New Report Identifies Key Predictors of Upward Transfer for Community College Students
Webinar on May 18 to explore study’s findings

WASHINGTON, DC – April 18, 2017 – The American Council on Education’s (ACE) Center for Policy Research and Strategy (CPRS), with support from Hobsons, released a report that examines the impact of factors such as dual enrollment, academic performance and testing, financial aid, and campus engagement on successful upward transfer rates for community college students. 

The new report, Improving the Odds: An Empirical Look at the Factors That Influence Upward Transfer, analyzes data from the Education Longitudinal Study of 2002, a nationally representative longitudinal study of students who began 10th grade in 2002 and were tracked over a 10-year period.

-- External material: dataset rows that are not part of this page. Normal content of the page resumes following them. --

Lemma X13_long_edit_written_witness :
  exists kept,
    main (Samples.world_dataset_and_traj) Samples.tok100 Samples.long_edit_args
    = (Ok (), [DestExists (new_fp Samples.long_edit_args);
               DestWrite (new_fp Samples.long_edit_args) kept]) /\
    sublist kept Samples.five_instances.
Proof.
  destruct (X13_long_edit_written Samples.world_dataset_and_traj Samples.tok100
              Samples.long_edit_args Samples.five_instances)
    as (kept & Hmain & Hsub & _); try reflexivity; try discriminate.
  - intros f Hf. apply list_elem_of_singleton in Hf. subst f. reflexivity.
  - exists kept. split; assumption.
Defined.

(** ** The destination name *)

Lemma str_take_drop (n : nat) : forall s, str_take n s +:+ str_drop n s = s.
Proof.
  induction n as [|n IH]; intros [|c s]; try reflexivity.
  cbn [str_take str_drop]. rewrite DiffMore.append_String, IH. reflexivity.
Qed.

Lemma append_empty_r (s : string) : s +:+ EmptyString = s.
Proof.
  induction s as [|c s IH]; [reflexivity|].
  rewrite DiffMore.append_String, IH. reflexivity.
Qed.

Lemma length_append (a b : string) :
  String.length (a +:+ b) = (String.length a + String.length b)%nat.
Proof.
  induction a as [|c a IH]; [reflexivity|].
  rewrite DiffMore.append_String. cbn [String.length]. rewrite IH. reflexivity.
Qed.

(** [os.path.splitext] cuts its argument in two. *)
Lemma splitext_app (p : string) : (splitext p).1 +:+ (splitext p).2 = p.
Proof.
  unfold splitext. destruct (rfind "/" p <? rfind "." p).
  - destruct (all_char "." _); cbn [fst snd].
    + apply append_empty_r.
    + apply str_take_drop.
  - apply append_empty_r.
Qed.

(** X14: the destination of the filter is its first input path with
    [_filter_<mode>] inserted before the extension; it is longer than that
    path, so the run never takes its first input file for its
    destination. *)
Theorem X14_filter_destination_name args (mode : string) :
  filter_mode args = Some mode ->
  (exists front tail,
     hd EmptyString (dataset args) = front +:+ tail /\
     splitext (hd EmptyString (dataset args)) = (front, tail) /\
     new_fp args = front +:+ "_filter_" +:+ mode +:+ tail) /\
  String.length (new_fp args) =
    (String.length (hd EmptyString (dataset args)) + 8 + String.length mode)%nat
  /\ new_fp args <> hd EmptyString (dataset args).
Proof.
  intros Hmode. unfold new_fp. rewrite Hmode.
  change (default "None" (Some mode)) with mode.
  pose proof (splitext_app (hd EmptyString (dataset args))) as Happ.
  destruct (splitext (hd EmptyString (dataset args))) as [front tail].
  cbn [fst snd] in Happ.
  assert (Hlen : String.length (front +:+ "_filter_" +:+ mode +:+ tail) =
                 (String.length (hd EmptyString (dataset args)) + 8
                  + String.length mode)%nat).
  { rewrite <- Happ, !length_append. cbn [String.length]. lia. }
  split; [|split].
  - exists front, tail. auto.
  - exact Hlen.
  - intros Heq. rewrite Heq in Hlen. lia.
Qed.
Lemma create_update_requires_first_name_witness :
  form_valid empty_form = false /\
  create_update_user local_cfg (click_user 1) (answer (inr resp_ok_text)) no_sent =
  (inr tt, mkSt [(Main, Subheader "➕ Create/Update User");
                 (Main, Write "Fill in the form below. Leave fields empty if you don't want to update them.");
                 (Main, Error "First name is required!")] []).
Proof.
  split; [reflexivity|].
  exact (create_update_requires_first_name local_cfg (click_user 1) (answer (inr resp_ok_text))
           no_sent eq_refl eq_refl).
Defined.

(** The booklet answered 200 with a PDF body, which is not JSON: the two
    confirmations. *)
Definition resp_pdf : Response := mkResponse 200 "%PDF-1.7 (binary)" None.

Lemma generate_booklet_outcome_witness :
  generate_booklet local_cfg (click_user 1) (answer (inr resp_pdf)) no_sent =
  (inr tt, mkSt [(Main, Subheader "📖 Generate Booklet PDF");
                 (Main, Success "✅ Booklet generated successfully!");
                 (Main, Info "The PDF has been saved to your Downloads folder.")]
                [user_request local_cfg (click_user 1) "/booklet" 120]).
Proof.
  rewrite (generate_booklet_outcome local_cfg (click_user 1) (answer (inr resp_pdf)) no_sent
             resp_pdf eq_refl eq_refl).
  reflexivity.
Defined.

(** A summary whose [Sun] is the string ["Aries"]: the run ends with the
    [AttributeError] of [.get] on a string; a [Moon] object without a
    degree prints the degree sign alone. *)
Definition big_three_str : list (string * PyVal) :=
  [("Sun", PStr "Aries"); ("Moon", PDict [("sign", PStr "Leo")])].

Lemma summary_line_dict_witness :
  summary_line (PDict big_three_str) "Sun" "☀️ **Sun**: " (answer (inr resp_pdf)) no_sent =
  (inl (mkExc AttributeError "'str' object has no attribute 'get'"), no_sent) /\
  summary_line (PDict big_three_str) "Moon" "🌙 **Moon**: " (answer (inr resp_pdf)) no_sent =
  (inr tt, mkSt [(Main, Write "🌙 **Moon**: Leo °")] []).
Proof.
  split.
  - rewrite (summary_line_dict big_three_str "Sun" "☀️ **Sun**: " (answer (inr resp_pdf)) no_sent).
    reflexivity.
  - rewrite (summary_line_dict big_three_str "Moon" "🌙 **Moon**: " (answer (inr resp_pdf)) no_sent).
    reflexivity.
Defined.
(** Big Three selected on the page as it opens, and a backend that
    answers with a list: the run of the button raises [AttributeError]. *)
Definition big_three_session : Session :=
  mkSession (s_cfg (widget_defaults None)) GetBigThree (s_inputs (widget_defaults None)) [] [] None.

Definition list_net : Net := answer (inr resp_list).

Definition list_get_exc : PyExc := mkExc AttributeError "'list' object has no attribute 'get'".

Definition big_three_crash_st : St :=
  snd (action_block (s_cfg big_three_session) GetBigThree
         (with_clicked (s_inputs big_three_session) true) list_net (mkSt page_top [])).

Lemma crash_redacted_witness :
  action_block (s_cfg (set_widgets ClickAction big_three_session))
    (s_action (set_widgets ClickAction big_three_session))
    (with_clicked (s_inputs (set_widgets ClickAction big_three_session)) true) list_net
    (mkSt page_top (s_sent big_three_session)) = (inl list_get_exc, big_three_crash_st) /\
  s_error (step list_net big_three_session ClickAction) = Some list_get_exc /\
  s_sent (step list_net big_three_session ClickAction) = st_sent big_three_crash_st /\
  s_page (step list_net big_three_session ClickAction) =
    st_ui big_three_crash_st ++ [(Main, ErrorBox None)].
Proof.
  assert (action_block (s_cfg (set_widgets ClickAction big_three_session))
    (s_action (set_widgets ClickAction big_three_session))
    (with_clicked (s_inputs (set_widgets ClickAction big_three_session)) true) list_net
    (mkSt page_top (s_sent big_three_session)) = (inl list_get_exc, big_three_crash_st))
    as H by (vm_compute; reflexivity).
  split; [exact H|exact (crash_redacted list_net big_three_session ClickAction _ _ H)].
Defined.

(** Out-of-range values typed into the number inputs are not committed. *)
Definition out_of_range_events : list Event :=
  [SetInputs 0 1999 form_defaults; ClickAction; SetInputs (2 ^ 53) 2101 form_defaults].

Lemma reachable_inputs_wf_witness :
  reachable users_net (open_session users_net None)
    (run_events users_net (open_session users_net None) out_of_range_events) /\
  s_inputs (run_events users_net (open_session users_net None) out_of_range_events) =
    mkInputs 1 2026 form_defaults false /\
  wf_inputs (s_inputs (run_events users_net (open_session users_net None) out_of_range_events)).
Proof.
  assert (reachable users_net (open_session users_net None)
            (run_events users_net (open_session users_net None) out_of_range_events)) as H
    by (apply reachable_run_events; constructor).
  split; [exact H|split; [vm_compute; reflexivity|]].
  exact (reachable_inputs_wf users_net None _ H).
Defined.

“As the workforce demand for baccalaureate degrees continues to increase, understanding how to improve the pipeline between two- and four-year colleges will continue to be of paramount importance,” said Jonathan Turk, Senior Policy Research Analyst at CPRS. “Our research, with the support of Hobsons, helps to illuminate the policies and practices that can ensure students have the best opportunities to achieve their educational goals.”

Community colleges play a critical role in increasing access to higher education. For many students, they provide an affordable, convenient means of earning an associate degree or certification. For others, they provide a pathway toward earning a baccalaureate degree at a four-year institution. Yet, only 14 percent of the students who start out in a community college transfer to a four-year university and earn a bachelor’s degree within six years, according to the Community College Research Center at Columbia University (NY).

In an analysis of ELS data by ACE researchers, it was found that students who participated in dual enrollment programs—on average—were two-and-a-half times more likely to transfer to a four-year institution than students who did not. The analysis also revealed that students who completed AP/IB courses enjoyed higher upward transfer rates.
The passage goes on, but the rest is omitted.